We all piled onto the crowded train and then you reached out with your cane (the one that you don't even use when you're walking) to hit someone in the leg and then you barked at them, telling them that you are old and elderly (which is redundant, by the way) and everyone had to get off the train in order for you to even get to the seat, which the man gave up without a fight.
And just one stop later, you stood up and then hit someone repeatedly in the leg for them to move so that you can leave, even though there was enough room for you to leave and he wasn't even in your way.
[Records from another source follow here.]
(* ===== verification/SchedProps.v ===== *)
(** * The scheduling queue: properties

    What the refinement of [SchedRefine] gives on the states the queue can
    reach, on the concrete accessors of [SchedQueue]. *)

From Stdlib Require Import Sorted.
From S2P Require Import Prelude KeyedHeap KubeTypes ClusterEvents Nominator SchedQueue SchedSpec SchedFlight SchedRefine.

(** The guard of [pop]: some pod can be popped. *)
Definition can_pop (i : Inner) : bool :=
  negb (is_empty (active_q i)) || negb (bq_len_backoff (backoff_q i) =? 0)%nat.

(** [get_pod] by key. *)
Definition queued_pod (i : Inner) (key : string) : option QueuedPodInfo :=
  match get_by_key (active_q i) key with
  | Some p => Some p
  | None => match bq_get_by_key (backoff_q i) key with
            | Some p => Some p
            | None => unschedulable_pods i !! key
            end
  end.

Definition notified (o : sq_out) : bool :=
  match o with ONotify b => b | ORequeued _ b => b | _ => false end.

(** The operation ends the flight of [uid]. *)
Definition ends_flight (uid : string) (op : sq_op) : bool :=
  match op with
  | OpDone uid' => bool_decide (uid' = uid)
  | OpAddUnschedulable p _ => bool_decide (pod_uid (qp_pod p) = uid)
  | OpClose => true
  | _ => false
  end.

Section Props.
Context {HO : HashOrder} (cfg : PriorityQueue) (pod_requests_milli : Pod -> gmap string Z).
Context {SW : StrictWeakOrder (less_fn cfg)}.
Implicit Types (i : Inner) (A : AQ) (p : QueuedPodInfo).

(** The event an operation reports, when a plugin is interested in it. *)
Definition reported (op : sq_op) : list InFlightEvent :=
  match op with
  | OpMoveAll event old_obj new_obj _ _ =>
      if is_event_of_interest cfg event then [mkInFlightEvent event old_obj new_obj] else []
  | _ => []
  end.

Lemma sq_runs_spec i A ops :
  sq_repr cfg i A ->
  exists i' A' os, sq_runs cfg pod_requests_milli i ops = Some (i', os) /\
    sq_steps cfg pod_requests_milli A ops A' os /\ sq_repr cfg i' A'.
Proof.
  revert i A. induction ops as [|op ops IH]; intros i A HA; simpl.
  { exists i, A, []. split; [done|]. split; [constructor|done]. }
  destruct (sq_run_spec cfg pod_requests_milli i A op HA) as (i1 & A1 & o & -> & Hs & HA1). simpl.
  destruct (IH i1 A1 HA1) as (i2 & A2 & os & -> & Hss & HA2). simpl.
  exists i2, A2, (o :: os). split; [done|]. split; [by econstructor|done].
Qed.

Lemma reached_repr lister ops i os :
  sq_runs cfg pod_requests_milli (inner_new lister) ops = Some (i, os) -> exists A, sq_repr cfg i A.
Proof.
  intros Hr. destruct (sq_runs_spec _ _ ops (new_repr cfg lister)) as (i' & A' & os' & Hr' & _ & HA').
  rewrite Hr in Hr'. simplify_eq. eauto.
Qed.

Lemma run_repr i A op i' o :
  sq_repr cfg i A -> sq_run cfg pod_requests_milli i op = Some (i', o) ->
  exists A', sq_step cfg pod_requests_milli A op A' o /\ sq_repr cfg i' A'.
Proof.
  intros HA Hr. destruct (sq_run_spec cfg pod_requests_milli i A op HA) as (i1 & A' & o' & Hr' & ? & ?).
  rewrite Hr in Hr'. simplify_eq. eauto.
Qed.

(** C1: started empty, the scheduling queue answers any sequence of calls to
    its public methods without a panic and without exhausting a loop, each call
    takes the step the specification [sq_step] allows on the abstract queue
    (one map from pod keys to the sub-queue that holds the pod, one from the
    UIDs in flight to the events since their pop), and the three heaps, the
    nominator and the in-flight list represent that abstract queue at the end. *)
Theorem scheduling_queue_refines_spec lister ops :
  exists i A os, sq_runs cfg pod_requests_milli (inner_new lister) ops = Some (i, os) /\
    sq_steps cfg pod_requests_milli (mkAQ ∅ ∅) ops A os /\ sq_repr cfg i A.
Proof. apply sq_runs_spec, new_repr. Qed.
You're a bitter, angry and hurtful woman. Just because you have been breathing longer than the rest of us doesn't give you the right to physically assault people with your cane (you know, the one that you don't even use when you're walking) and it certainly doesn't given you the right to push people around and expect them to defend you when someone pushes you back.
Grow the fuck up, and learn that you can't assume that people will respect you just because you're older than we are. Respect needs to be earned, and you certainly have not earned mine.
Friday, January 25, 2008
Wednesday, January 23, 2008
Dear 'Chimney',
I was standing on the platform, waiting for the train to arrive, and I happened to be standing next to a young mother with her baby in the stroller. They seemed nice, her baby was happily gurgling and waving to everyone she saw, such a sweetheart. And then you arrived.
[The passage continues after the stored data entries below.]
Definition add_after (i : WorkQueueInner) (key : string) (delay now : Z) : WorkQueueInner * bool :=
  if shutdown i then (i, false)
  else if decide (key ∈ dirty i) then (i, false)
  else
    let deadline := (now + delay)%Z in
    let entry := match delayed i !! key with
                 | Some e => if decide (deadline < e)%Z then deadline else e
                 | None => deadline
                 end in
    (set_lists i (wq_queue i) (dirty i) (processing i) (<[key := entry]> (delayed i)), true).

Section Get.
Context `{!HashOrder}.

(** One matured key handed over to the queue. *)
Definition promote (i : WorkQueueInner) (key : string) : WorkQueueInner :=
  let dl := delete key (delayed i) in
  if decide (key ∈ dirty i) then set_lists i (wq_queue i) (dirty i) (processing i) dl
  else
    let d := {[key]} ∪ dirty i in
    if decide (key ∈ processing i) then set_lists i (wq_queue i) d (processing i) dl
    else set_lists i (wq_queue i ++ [key]) d (processing i) dl.

Definition ready_keys (i : WorkQueueInner) (now : Z) : list string :=
  (filter (fun kd => kd.2 <= now)%Z (hash_iter (delayed i))).*1.

Inductive GetOutcome := GotKey (key : string) | GotNone | GotNothing.

(** The first critical section of [get], with its two clock readings;
    [GotNothing] goes on to the second. *)
Definition get_turn (i : WorkQueueInner) (now now' : Z) : WorkQueueInner * GetOutcome :=
  if shutdown i && bool_decide (wq_queue i = []) then (i, GotNone)
  else
    let i1 := foldl promote i (ready_keys i now) in
    match wq_queue i1 with
    | key :: q =>
        (mkWorkQueueInner q (dirty i1 ∖ {[key]}) ({[key]} ∪ processing i1) (failures i1)
           (delayed i1) (<[key := now']> (last_dequeued i1)) (shutdown i1), GotKey key)
    | [] => (i1, GotNothing)
    end.

(** The second: [None] returns from [get]; otherwise the earliest deadline to
    sleep to, if there is one. *)
Definition get_park (i : WorkQueueInner) : option (option Z) :=
  if shutdown i then None
  else Some (foldr (fun kd acc => Some (default kd.2 (Z.min kd.2 <$> acc))) None (hash_iter (delayed i))).

End Get.

Definition wq_done (i : WorkQueueInner) (key : string) (now : Z) : WorkQueueInner * bool :=
  let p := processing i ∖ {[key]} in
  if decide (key ∈ dirty i) then
    let requeue := (set_lists i (wq_queue i ++ [key]) (dirty i) p (delayed i), true) in
    match last_dequeued i !! key with
    | Some dequeued_at =>
        let elapsed := (now - dequeued_at)%Z in
        if decide (elapsed < MIN_REPROCESS_INTERVAL)%Z then
          let remaining := (MIN_REPROCESS_INTERVAL - elapsed)%Z in
          (set_lists i (wq_queue i) (dirty i ∖ {[key]}) p (<[key := (now + remaining)%Z]> (delayed i)), true)
        else requeue
    | None => requeue
    end
  else (set_lists i (wq_queue i) (dirty i) p (delayed i), false).

Definition u64_MAX : Z := 2 ^ 64 - 1.
Definition u64_saturating_mul (a b : Z) : Z := Z.min (a * b) u64_MAX.

(** [backoff_duration]; [failures] is a [u32]. *)
Definition backoff_duration (failures base max : Z) : Z :=
  (if decide (failures = 0) then 0
   else
     let s := Z.max 0 (failures - 1) in
     let multiplier := if decide (s < 64) then Z.shiftl 1 s mod 2 ^ 64 else u64_MAX in
     let delay_ms := u64_saturating_mul (base / MILLI mod 2 ^ 64) multiplier in
     let delay := Z.min delay_ms (max / MILLI mod 2 ^ 64) * MILLI in
     Z.min delay max)%Z.

(** The first critical section of [requeue_rate_limited]: the failure counter;
    the [u32] increment wraps as in a release build. *)
Definition count_failure (cfg : WorkQueueConfig) (i : WorkQueueInner) (key : string) : WorkQueueInner * Z :=
  let n := ((default 0 (failures i !! key) + 1) mod 2 ^ 32)%Z in
  (mkWorkQueueInner (wq_queue i) (dirty i) (processing i) (<[key := n]> (failures i))
     (delayed i) (last_dequeued i) (shutdown i), backoff_duration n (base_delay cfg) (max_delay cfg)).

Definition requeue_rate_limited (cfg : WorkQueueConfig) (i : WorkQueueInner) (key : string) (now : Z)
    : WorkQueueInner * bool :=
  let '(i1, delay) := count_failure cfg i key in
  add_after i1 key delay now.

Definition num_requeues (i : WorkQueueInner) (key : string) : Z := default 0%Z (failures i !! key).

Definition forget (i : WorkQueueInner) (key : string) : WorkQueueInner :=
  mkWorkQueueInner (wq_queue i) (dirty i) (processing i) (delete key (failures i)) (delayed i)
    (last_dequeued i) (shutdown i).

Definition wq_shutdown (i : WorkQueueInner) : WorkQueueInner :=
  mkWorkQueueInner (wq_queue i) (dirty i) (processing i) (failures i) (delayed i) (last_dequeued i) true.

Definition wq_len (i : WorkQueueInner) : nat := length (wq_queue i).

(** ** Interleavings *)

(** One critical section of some caller; [done] is called by the worker that
    holds the key. *)
Inductive wq_step `{!HashOrder} (cfg : WorkQueueConfig) : WorkQueueInner -> option string -> WorkQueueInner -> Prop :=
| ws_add i key : wq_step cfg i None (wq_add i key).1
| ws_add_after i key delay now : wq_step cfg i None (add_after i key delay now).1
| ws_count i key : wq_step cfg i None (count_failure cfg i key).1
| ws_get i now now' key i' : get_turn i now now' = (i', GotKey key) -> wq_step cfg i (Some key) i'
| ws_get_none i now now' i' o : get_turn i now now' = (i', o) -> (forall key, o <> GotKey key) -> wq_step cfg i None i'
| ws_done i key now : key ∈ processing i -> wq_step cfg i None (wq_done i key now).1
| ws_forget i key : wq_step cfg i None (forget i key)
| ws_shutdown i : wq_step cfg i None (wq_shutdown i).

(** A run: the keys handed out, in order. *)
Inductive wq_steps `{!HashOrder} (cfg : WorkQueueConfig) : WorkQueueInner -> list string -> WorkQueueInner -> Prop :=
| wss_nil i : wq_steps cfg i [] i
| wss_cons i o i1 l i2 :
    wq_step cfg i o i1 -> wq_steps cfg i1 l i2 -> wq_steps cfg i (option_list o ++ l) i2.

(** The queue holds each key once, only keys marked dirty and not in the hands
    of a worker; a dirty key is queued or being processed. *)
Record wq_inv (i : WorkQueueInner) : Prop := {
  wi_nodup : NoDup (wq_queue i);
  wi_queue key : key ∈ wq_queue i -> key ∈ dirty i /\ key ∉ processing i;
  wi_dirty key : key ∈ dirty i -> key ∈ wq_queue i \/ key ∈ processing i
}.

(** The key will be looked at again: it is in the queue, or it waits for its
    deadline, or it is marked for the [done] of the worker that holds it. *)
Definition pending (i : WorkQueueInner) (key : string) : Prop :=
  key ∈ wq_queue i \/ is_Some (delayed i !! key) \/ (key ∈ processing i /\ key ∈ dirty i).

(** As the steps keep it, with the invariant: marked, or waiting. *)
Definition marked (i : WorkQueueInner) (key : string) : Prop :=
  key ∈ dirty i \/ is_Some (delayed i !! key).

(** ** Proofs *)

Section Facts.
Context {HO : HashOrder} (cfg : WorkQueueConfig).
Implicit Types (i : WorkQueueInner) (key : string).

Lemma inv_new : wq_inv wq_new.
Proof. split; simpl; [constructor|set_solver..]. Qed.

(** The invariant reads only the queue and the two sets. *)
Lemma inv_same i i' :
  wq_queue i' = wq_queue i -> dirty i' = dirty i -> processing i' = processing i -> wq_inv i -> wq_inv i'.
Proof. intros Hq Hd Hp []. by split; rewrite ?Hq ?Hd ?Hp. Qed.

Lemma inv_enqueue i key dl :
  wq_inv i -> key ∉ dirty i -> key ∉ processing i ->
  wq_inv (set_lists i (wq_queue i ++ [key]) ({[key]} ∪ dirty i) (processing i) dl).
Proof.
  intros [Hn Hq Hd] Hk Hp. split; simpl.
  - apply NoDup_app. split_and!; [done| |apply NoDup_singleton]. intros x Hx%Hq. set_solver.
  - intros x. rewrite elem_of_app list_elem_of_singleton. intros [Hx%Hq| ->]; set_solver.
  - intros x [->%elem_of_singleton|Hx%Hd]%elem_of_union; set_solver.
Qed.

Lemma inv_mark i key dl :
  wq_inv i -> key ∈ processing i ->
  wq_inv (set_lists i (wq_queue i) ({[key]} ∪ dirty i) (processing i) dl).
Proof. intros [Hn Hq Hd] Hp. split; simpl; [done|set_solver..]. Qed.

Lemma inv_add i key : wq_inv i -> wq_inv (wq_add i key).1.
Proof.
  intros Hi. unfold wq_add. destruct (shutdown i); [done|]. case_decide; [done|].
  case_decide; simpl; [by apply inv_mark|by apply inv_enqueue].
Qed.

Lemma inv_promote i key : wq_inv i -> wq_inv (promote i key).
Proof.
  intros Hi. unfold promote. case_decide; [by apply (inv_same i)|].
  case_decide; simpl; [by apply inv_mark|by apply inv_enqueue].
Qed.

Lemma inv_promote_all i keys : wq_inv i -> wq_inv (foldl promote i keys).
Proof. revert i. induction keys as [|k keys IH]; intros i Hi; simpl; [done|]. by apply IH, inv_promote. Qed.

Lemma promote_processing i key : processing (promote i key) = processing i.
Proof. unfold promote. by repeat case_decide. Qed.

Lemma promote_all_processing i keys : processing (foldl promote i keys) = processing i.
Proof.
  revert i. induction keys as [|k keys IH]; intros i; simpl; [done|]. by rewrite IH promote_processing.
Qed.

(** A key that [get] hands out was queued, and in no worker's hands. *)
Lemma get_turn_spec i now now' key i' :
  wq_inv i -> get_turn i now now' = (i', GotKey key) ->
  exists i1 q, i1 = foldl promote i (ready_keys i now) /\ wq_queue i1 = key :: q /\
    ~ key ∈ processing i /\ wq_queue i' = q /\ dirty i' = dirty i1 ∖ {[key]} /\
    processing i' = {[key]} ∪ processing i /\ delayed i' = delayed i1 /\ wq_inv i1 /\ wq_inv i'.
Proof.
  intros Hi. unfold get_turn. destruct (shutdown i && _); [done|].
  pose proof (inv_promote_all i (ready_keys i now) Hi) as H1.
  pose proof (promote_all_processing i (ready_keys i now)) as Hp.
  set (i1 := foldl promote i (ready_keys i now)) in *.
  destruct (wq_queue i1) as [|k q] eqn:Hq; [done|]. intros [= <- <-].
  pose proof H1 as [Hn Hqd Hd]. rewrite Hq in Hn. apply NoDup_cons in Hn as [Hk Hn].
  assert (k ∈ dirty i1 /\ k ∉ processing i1) as [Hkd Hkp] by (apply Hqd; rewrite Hq; set_solver).
  exists i1, q. rewrite -Hp. split_and!; simpl; try done. split; simpl; [done| |].
  - intros x Hx. assert (x ∈ dirty i1 /\ x ∉ processing i1) as [? ?] by (apply Hqd; rewrite Hq; set_solver).
    set_solver.
  - intros x [Hx Hne]%elem_of_difference. apply Hd in Hx. rewrite Hq in Hx. set_solver.
Qed.

Lemma inv_done i key now : wq_inv i -> key ∈ processing i -> wq_inv (wq_done i key now).1.
Proof.
  intros [Hn Hq Hd] Hp. assert (key ∉ wq_queue i) as Hnq by (intros Hx%Hq; set_solver).
  assert (wq_inv (set_lists i (wq_queue i ++ [key]) (dirty i) (processing i ∖ {[key]}) (delayed i)) \/ key ∉ dirty i)
    as Hre.
  { destruct (decide (key ∈ dirty i)); [left|by right]. split; simpl.
    - apply NoDup_app. split_and!; [done|set_solver|apply NoDup_singleton].
    - intros x. rewrite elem_of_app list_elem_of_singleton. intros [Hx%Hq| ->]; set_solver.
    - intros x Hx%Hd. destruct (decide (x = key)); set_solver. }
  unfold wq_done. case_decide as Hk.
  - destruct Hre as [Hre|]; [|done]. destruct (last_dequeued i !! key); [case_decide|]; simpl; try done.
    split; simpl; [done| |].
    + intros x Hx. pose proof (Hq _ Hx). set_solver.
    + intros x [Hx%Hd ?]%elem_of_difference. set_solver.
  - split; simpl; [done| |].
    + intros x Hx%Hq. set_solver.
    + intros x Hx. destruct (Hd _ Hx); [by left|]. right. set_solver.
Qed.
You in your baggy jeans that were probably three sizes too large, you with your visible blue plaid boxers and your oversized sweatshirt that could have held you and two other people your size in it. You also happened to have a math textbook that was written to be geared towards students in grade six. Of course, that wasn't the problem. Far be it for me to judge you based only on your clothing.
My problem with you was not because of your age or your clothing or even the fact that you had questionable taste in music (a word of advice, if you don't want to go deaf by the age of 21, it's probably a good idea not listen to your music that loudly so that everyone around you can hear every single word in that ridiculous rap song about 'hos' and 'bitches'... just a word of advice).
No, it was mostly because you were smoking on the platform. And to make matters worse, you turned your head, every single time you were blowing out smoke, and blew it towards the young mother and her baby.
You might like the idea of developing lung cancer, having yellowed teeth, having bad circulation and not being able to run for short periods of time without gasping for breath, but the some people in the world don't like that. And considering a baby's lungs are the last of the major organs to develop when a fetus is developing, the lung tissue can be quite delicate. And, in addition, a child's immune system is always in the development stage. And you blowing cigarette smoke in the direction of a baby in a stroller when she can't get away from you or hold her breath until the smoke passes her by, doesn't help.
So the next time you feel the urge to have a cigarette on the train of the platform, maybe the rest of the world should be blowing something disgusting and unhealthy into your face so you can breath it in. Taste of your own medicine, after all.
You in your baggy jeans that were probably three sizes too large, you with your visible blue plaid boxers and your oversized sweatshirt that could have held you and two other people your size in it. You also happened to have a math textbook that was written to be geared towards students in grade six. Of course, that wasn't the problem. Far be it for me to judge you based only on your clothing.
My problem with you was not because of your age or your clothing or even the fact that you had questionable taste in music (a word of advice, if you don't want to go deaf by the age of 21, it's probably a good idea not listen to your music that loudly so that everyone around you can hear every single word in that ridiculous rap song about 'hos' and 'bitches'... just a word of advice).
No, it was mostly because you were smoking on the platform. And to make matters worse, you turned your head, every single time you were blowing out smoke, and blew it towards the young mother and her baby.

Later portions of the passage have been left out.